Daily Mail

GPs will text patients: Alter your lifestyle

- By Sophie Borland Health Editor

PATIENTS could be sent text messages urging them to change unhealthy habits under radical proposals from the Health Secretary.

Matt Hancock wants to use data from patients’ own medical records – as well as more general informatio­n on population trends – to work out their risk of developing certain illnesses.

Patients would then be sent targeted public health advice via an app, email or text message which is based on their specific risk.

Mr Hancock believes it would be far more effective than blanket campaigns on obesity, smoking and drinking.
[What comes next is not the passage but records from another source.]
(** * RCIU (Random Capital Instrument Updates): the validator and the
      reconciliation engine of [instrument-updates-generator.js]

    The development has three layers, in the order of the source file:

    - JavaScript strings and parsed JSON values, [doParseAndValidation]
      (lines 68-103), and what the specification asks of a body;
    - validated rows, [createInstrument], [instrumentSortCompare],
      [selectInstruments], the same stages of the second source file
      [unnamed/part_000], and the array operations the engine uses
      ([Array.prototype.sort], the [diff] of the fast-array-diff package);
    - the effectful part, [initDataFileToS3], [saveDataFileToS3] and
      [Handler], in a state-and-exception monad over the S3 bucket, the
      clock and an event log.

    Logging through winston has no effect on any value and is left out. *)

From Stdlib Require Import ZArith String Ascii PrimFloat.
From HB Require Import structures.
From mathcomp Require Import ssreflect ssrfun ssrbool eqtype ssrnat div seq path.

Set Implicit Arguments.
Unset Strict Implicit.
Unset Printing Implicit Defensive.

(** ** JavaScript strings

    A JavaScript string is a finite sequence of UTF-16 code units; [.length]
    counts code units and [<] / [>] compare code unit by code unit. *)

Definition jsstring := seq nat.

(** ASCII literals of the source, as code units. *)
Definition u (s : string) : jsstring :=
  [seq nat_of_ascii c | c <- list_ascii_of_string s].

(** [a < b] on two strings: the first differing code unit decides, and a
    proper prefix is smaller. *)
Fixpoint js_lt (a b : jsstring) : bool :=
  match a, b with
  | _, [::] => false
  | [::], _ :: _ => true
  | x :: a', y :: b' => (x < y) || ((x == y) && js_lt a' b')
  end.

Definition js_gt (a b : jsstring) : bool := js_lt b a.

(** ** Parsed JSON

    The result of [JSON.parse]. Numbers are IEEE-754 doubles; an object is
    the list of its own properties in the order of the text, a later
    occurrence of a key overriding an earlier one. A JavaScript value read
    out of parsed JSON is a [json] or [undefined]. *)

Inductive json : Type :=
| JNull
| JBool (b : bool)
| JNumber (x : float)
| JString (s : jsstring)
| JArray (elements : seq json)
| JObject (properties : seq (jsstring * json)).

Definition value := option json.
Definition undefined : value := None.

Fixpoint getProperty (properties : seq (jsstring * json)) (key : jsstring) : value :=
  if properties is (k, v) :: rest then
    if getProperty rest key is Some w then Some w
    else if k == key then Some v else undefined
  else undefined.

(** [_.isArray], [_.isString], [.length] and [row[i]]. [len] and [cell] are
    only ever evaluated behind the corresponding type test (the [||] of the
    source short-circuits), so their value elsewhere is never observed. *)
Definition isArray (v : value) : bool :=
  if v is Some (JArray _) then true else false.

Definition isString (v : value) : bool :=
  if v is Some (JString _) then true else false.

Definition len (v : value) : nat :=
  match v with
  | Some (JArray elements) => size elements
  | Some (JString s) => size s
  | _ => 0
  end.

Definition cell (row : json) (i : nat) : value :=
  if row is JArray elements then nth undefined [seq Some e | e <- elements] i
  else undefined.

(** ** Exceptions and outcomes *)

Inductive exn : Type :=
| SyntaxError                                   (* JSON.parse *)
| TypeError                                     (* property read on null *)
| InstrumentError (message : string) (invalidElement : value)
| FetchError                                    (* getInstrumentsData *)
| StorageError                                  (* a rejected S3 request *)
| RenderError.                                  (* ejs.renderFile *)

Inductive Outcome (A : Type) : Type :=
| Return (a : A)
| Throw (e : exn).
Arguments Throw {A} e.

Definition obind {A B} (o : Outcome A) (k : A -> Outcome B) : Outcome B :=
  match o with Return a => k a | Throw e => Throw e end.

(** [rows.forEach(check)] where [check] may throw: the first exception
    ends the loop. *)
Fixpoint forEach {A} (s : seq A) (body : A -> Outcome unit) : Outcome unit :=
  if s is x :: s' then obind (body x) (fun _ => forEach s' body)
  else Return tt.

(** ** The validator *)

(** [ISIN_CODE_REGEX = /^([A-Z]{2})[A-Z0-9]{9}\d{1}$/], without flags: the
    anchors are the two ends of the string and the classes are ranges of
    code units. [repeat c n] consumes exactly [n] code units of class [c]. *)
Definition upper (c : nat) : bool := (65 <= c) && (c <= 90).
Definition digit (c : nat) : bool := (48 <= c) && (c <= 57).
A middle-aged adult with high blood pressure – who was overweight and drank a glass of wine a night – would be urged to cut back on alcohol, diet and take more exercise.
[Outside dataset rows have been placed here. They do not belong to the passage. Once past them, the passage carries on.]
(* ===== verification/_CoqProject ===== *)
-Q . S2P
Prelude.v
Utils.v
LittleEndian.v
ChunkInfo.v
Device.v
BlobMeta.v
AddMore.v
MetaFile.v
MetaOpen.v
BlobCache.v
IoMerge.v
MemCursor.v
CacheRegion.v
CachedFile.v
CachedRead.v
CachedPrefetch.v
PersistMap.v
ChunkMaps.v
StateMap.v
RangeState.v
CacheMap.v
CacheEdges.v
CacheMgr.v
RafsLayout.v
RafsV5.v
RafsBlobTable.v
RafsV5Inode.v
CachedInode.v
CachedDir.v
CachedSuper.v
Overlay.v
RafsV5Io.v
Fs.v
Builder.v
Prefetch.v
Bootstrap.v
ImageTrip.v
RafsV6Inode.v
DirectV6.v
RafsV6Xattr.v
V6Layout.v
V6Dump.v
V6Update.v
V6Image.v
V6Trip.v
V6Edges.v
RafsV6Super.v
RafsV6Blob.v
V6Demo.v
V6Bootstrap.v
V6Io.v
Lemma v1_ranges c : v1_wf c ->
  in_range 40 (v1_compressed_offset c) /\ 1 <= v1_compressed_size c <= 2 ^ 24 /\
  in_range 44 (v1_uncompressed_offset c) /\ 1 <= v1_uncompressed_size c <= 2 ^ 24 /\
  v1_uncompressed_offset c mod 4096 = 0.
Proof.
  intros [Hu Hc].
  assert (forall y, in_range 24 y -> 1 <= y + 1 <= 2 ^ 24) as H24 by (unfold in_range; lia).
  unfold v1_compressed_offset, v1_compressed_size, v1_uncompressed_offset, v1_uncompressed_size;
    unfold_masks.
  split_and!; try (apply H24); try zbits_range.
  change 4096 with (2 ^ 12). rewrite <- (Z.land_ones _ 12) by lia. zbits.
Qed.
End V1_facts.

Section V2_facts.
Implicit Types c : BlobChunkInfoV2Ondisk.

Lemma v2_set_compressed_offset_spec off c : v2_wf c -> in_range 40 off ->
  exists c', v2_set_compressed_offset off c = Ok c' /\ v2_wf c' /\
    v2_compressed_offset c' = off /\ v2_compressed_size c' = v2_compressed_size c /\
    v2_uncomp_info c' = v2_uncomp_info c /\ v2_data c' = v2_data c.
Proof.
  intros (Hu & Hc & Hd) Hoff. unfold v2_set_compressed_offset. unfold_masks.
  rewrite mask_40, (proj2 (land_not_mask_0 64 40 off ltac:(lia) ltac:(unfold in_range in *; lia)))
    by done.
  cbn. eexists. split; [done|].
  unfold v2_wf, v2_compressed_offset, v2_compressed_size; unfold_masks; cbn.
  split_and!; try done; [zbits_range | zbits | zbits].
Qed.

Lemma v2_set_compressed_size_spec size c : v2_wf c -> in_range 24 size ->
  exists c', v2_set_compressed_size size c = Ok c' /\ v2_wf c' /\
    v2_compressed_size c' = size /\ v2_compressed_offset c' = v2_compressed_offset c /\
    v2_uncomp_info c' = v2_uncomp_info c /\ v2_data c' = v2_data c.
Proof.
  intros (Hu & Hc & Hd) Hs. unfold v2_set_compressed_size. unfold_masks.
  assert ((size <=? 0xffffff) = true) as -> by (unfold in_range in Hs; lia).
  cbn. eexists. split; [done|].
  unfold v2_wf, v2_compressed_offset, v2_compressed_size; unfold_masks; cbn.
  split_and!; try done; [zbits_range | zbits | zbits].
Qed.
(* ===== verification/MetaOpen.v ===== *)
(** Opening the blob meta file ([storage/src/meta/mod.rs], [BlobMetaInfo::new],
    [validate_header], [read_metadata], [from_file_map]): properties of the model of [MetaFile].

    A file that was built or accepted once can be reopened and gives the same tables; a header
    that is accepted describes tables that lie inside the file; the tables read back what the
    builder wrote. *)
From S2P Require Import Prelude Utils LittleEndian ChunkInfo Device BlobMeta MetaFile.

(** ** Building and reopening the file *)

(** The fields of the blob are machine integers and its tables are far from the 64-bit limit. *)
Definition blob_info_wf (b : BlobInfo) : Prop :=
  in_range 32 (bi_chunk_count b) /\ in_range 32 (bi_meta_flags b) /\ in_range 64 (bi_meta_ci_offset b) /\
  in_range 64 (bi_meta_ci_compressed_size b) /\ in_range 62 (bi_meta_ci_uncompressed_size b) /\
  in_range 64 (bi_meta_ci_zran_offset b) /\ in_range 62 (bi_meta_ci_zran_size b) /\
  in_range 32 (bi_meta_ci_zran_count b) /\ in_range 62 (bi_uncompressed_size b).

Definition zero_header : BlobMetaHeaderOndisk := mkMetaHeader 0 0 0 0 0 0 0 0 0 0 (replicate 4032 0) 0.

Lemma compress_as_u32_range c : 0 <= compress_as_u32 c < 4.
Proof. by destruct c. Qed.

Section meta_reopen.
Context `{Profile} (decompress : CompressAlgorithm -> list Z -> Z -> outcome errno (list Z)).
Context (b : BlobInfo) (Hb : blob_info_wf b).

Definition built_header : BlobMetaHeaderOndisk := set_magic (new_header b zero_header).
The policy, known as ‘predictive prevention’, is only in the very early stages and officials at Public Health England are yet to determine exactly how it will work in practice.
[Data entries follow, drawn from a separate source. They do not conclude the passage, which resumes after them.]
(** The chunk map, a [dyn ChunkMap]; [mo_range] is its [as_range_map], with the operations that
    do not wait. *)
Record RangeMapObj (M : Type) := mkRangeObj {
  ro_check : Z -> Z -> stM M errno (option (list Z));
  ro_clear_pending : Z -> Z -> stM M errno unit;
  ro_all_ready : M -> bool
}.
Arguments ro_check {M} _ _ _.
Arguments ro_clear_pending {M} _ _ _.
Arguments ro_all_ready {M} _ _.

Class ChunkMapObj (M : Type) := {
  mo_is_ready : M -> ChunkDesc -> io bool;
  mo_set_ready : ChunkDesc -> stM M errno unit;
  mo_clear_pending : ChunkDesc -> M -> M;
  mo_is_persist : bool;
  mo_range : option (RangeMapObj M)
}.

(** A task given to the runtime: the data to write to the cache file for a chunk. *)
Record delayed := mkDelayed { dl_chunk : ChunkDesc; dl_buffer : list Z }.

(** [cs_writes] and [cs_reads] are the outcomes of the system calls on the cache file to come: an
    error, or the number of bytes the call transfers at most. After them a call is complete. *)
Record CacheState (M : Type) := mkCS {
  cs_file : list Z;
  cs_map : M;
  cs_writes : list (errno + nat);
  cs_reads : list (errno + nat);
  cs_spawned : list delayed
}.
Arguments mkCS {M} _ _ _ _ _.
Arguments cs_file {M} _.
Arguments cs_map {M} _.
Arguments cs_writes {M} _.
Arguments cs_reads {M} _.
Arguments cs_spawned {M} _.

(** A read: the cache, the slices of the user's memory and the cursor in them. *)
Record ReadState (M : Type) := mkRS {
  rs_cache : CacheState M;
  rs_mem : list (list Z);
  rs_index : nat;
  rs_offset : nat
}.
Arguments mkRS {M} _ _ _ _.
Arguments rs_cache {M} _.
Arguments rs_mem {M} _.
Arguments rs_index {M} _.
Arguments rs_offset {M} _.
Lemma cache_slow_gives seg l (first : bool) total s : mem_ok s -> cache_inv (rs_cache s) ->
  pieces (if first then seg_offset seg else 0) l -> 0 <= seg_offset seg ->
  Forall (fun p => bc_need_validation cache = true \/ ml_ready (cs_map (rs_cache s)) p.1 = true) l ->
  seg_len seg = total + seg_total l.*2 -> 0 <= total -> seg_len seg < 2 ^ 32 -> seg_total l.*2 <= Z.of_nat (left_room s) ->
  gives total (pieces_bytes l) s (cache_slow_loop cx self reader slice_write seg l.*1 first total s).
Proof.
  revert first total s. induction l as [|[c sg] l IH]; intros first total s Hm Hi Hp Ho Hv Hlen Ht Hw32 Hr.
  { by apply gives_nil. }
  destruct Hp as (Hc & Eo & H0 & H1 & H2 & Hlast & Hp). apply Forall_cons in Hv as [Hv1 Hv]. set (o := if first then seg_offset seg else 0) in *.
  change (seg_total ((c, sg) :: l).*2) with (seg_len sg + seg_total l.*2) in *. pose proof (seg_total_pieces 0 l Hp) as Hn.
  pose proof (cb_size _ _ _ _ _ (su_chunk setup c Hc)) as [_ Hmax]. unfold RAFS_MAX_CHUNK_SIZE in Hmax.
  cbn [fmap list_fmap fst cache_slow_loop]. fold o. unfold mbind, stM_bind, st_bind, st_lift.
  rewrite (usub_in 32 (chunk_u_size c) o) by (split; lia). rewrite (wrap_small 32 total) by (split; lia). rewrite (usub_in 32 (seg_len seg) total) by (split; lia).
  assert (Z.min (chunk_u_size c - o) (seg_len seg - total) = seg_len sg) as ->.
  { destruct l as [|q l]; [cbn in *; lia|]. specialize (Hlast ltac:(done)). lia. }
  pose proof (read_single_chunk_gives c s o (seg_len sg) Hm Hi Hc Hv1 H0 H1 H2 ltac:(lia)) as Hg.
  assert (mkSeg o (seg_len sg) = sg) as E by (rewrite <- Eo; by destruct sg). rewrite E in Hg.
  destruct (read_single_chunk cx self reader slice_write c o (seg_len sg) s) as [[n|e|] s1]; [|exact Hg|done].
  destruct Hg as (-> & Hw & Hk). pose proof (zlen_piece c sg Hc ltac:(lia) ltac:(lia) ltac:(lia)) as Hz.
  rewrite Z.add_0_l, Hz. destruct (su_place setup c Hc). rewrite uadd_in by (split; lia).
  assert (length (piece_bytes (c, sg)) <= left_room s)%nat as Hroom by (unfold zlen in Hz; lia).
  destruct (written_ok s _ s1 Hm Hroom Hw) as [Hm1 Hr1].
  apply (gives_more total (piece_bytes (c, sg)) (pieces_bytes l) s s1); [done|done|exact Hw|exact Hk|]. rewrite Hz.
  apply (IH false); [done|apply Hk|exact Hp|done| |lia|lia|lia|unfold zlen in Hz; lia].
  apply Forall_forall. intros q Hq. destruct (proj1 (Forall_forall _ _) Hv q Hq) as [|Hready]; [by left|right]. apply Hk; [|exact Hready].
  apply (proj1 (Forall_forall _ _) (pieces_each _ _ Hp) q Hq).
Qed.
(** *** Directly from the cache file *)

(** The chunks of the pieces follow each other in the cache file. *)
Fixpoint adjacent (l : list (ChunkDesc * BlobIoSegment)) : Prop :=
  match l with
  | p :: ((q :: _) as rest) => u_end p.1 = chunk_u_offset q.1 /\ adjacent rest
  | _ => True
  end.

Lemma image_slice_join a n m (l : list Z) : 0 <= a -> 0 <= n -> 0 <= m ->
  slice (Z.to_nat a) (Z.to_nat n) l ++ slice (Z.to_nat (a + n)) (Z.to_nat m) l = slice (Z.to_nat a) (Z.to_nat (n + m)) l.
Proof.
  intros Ha Hn Hm. unfold slice. rewrite !Z2Nat.inj_add by lia. by rewrite <- drop_drop, <- take_take_drop.
Qed.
But the idea of using patients’ confidenti­al medical records to find out about their behaviour and lifestyle is likely to fuel both privacy and nannying concerns. Two years ago the Government was forced to abandon the hugely controvers­ial ‘Care. data’ scheme, which intended to harvest medical records for research purposes. Campaigner­s feared data would be hacked or passed to insurers.

Mr Hancock outlined plans for predictive prevention at a series of talks at the Conservati­ve Party Conference in Birmingham earlier this week.

He pointed out that in the past, family doctors knew their patients so well that they were able to give them targeted advice. But times have changed and many patients see different GPs, often a locum they have never met.

Mr Hancock said: ‘Public health has essentiall­y dealt with population­s as a whole – the anti-smoking campaign on TV is targeted at everybody.

‘But using data, both medical data – appropriat­ely safeguarde­d of course for privacy reasons – and other demographi­c data, you can work out somebody might have a higher propensity to smoke.

‘Then you can target interventi­ons much more closely.’

Mr Hancock wants Government officials to work out which illnesses and unhealthy habits groups of patients are most likely to develop.

Middle-aged middle- class adults tend to drink more alcohol than the general population. Obesity rates are typically higher in more deprived parts of the country.

Last night, Professor Helen Stokes-Lampard, chairman of the Royal College of GPs, said the scheme was ‘interestin­g’.

But she added: ‘It is essential that any patient data is treated securely, confidenti­ally and responsibl­y – and if patients consent to it being used, that they are completely clear what it may be used for.’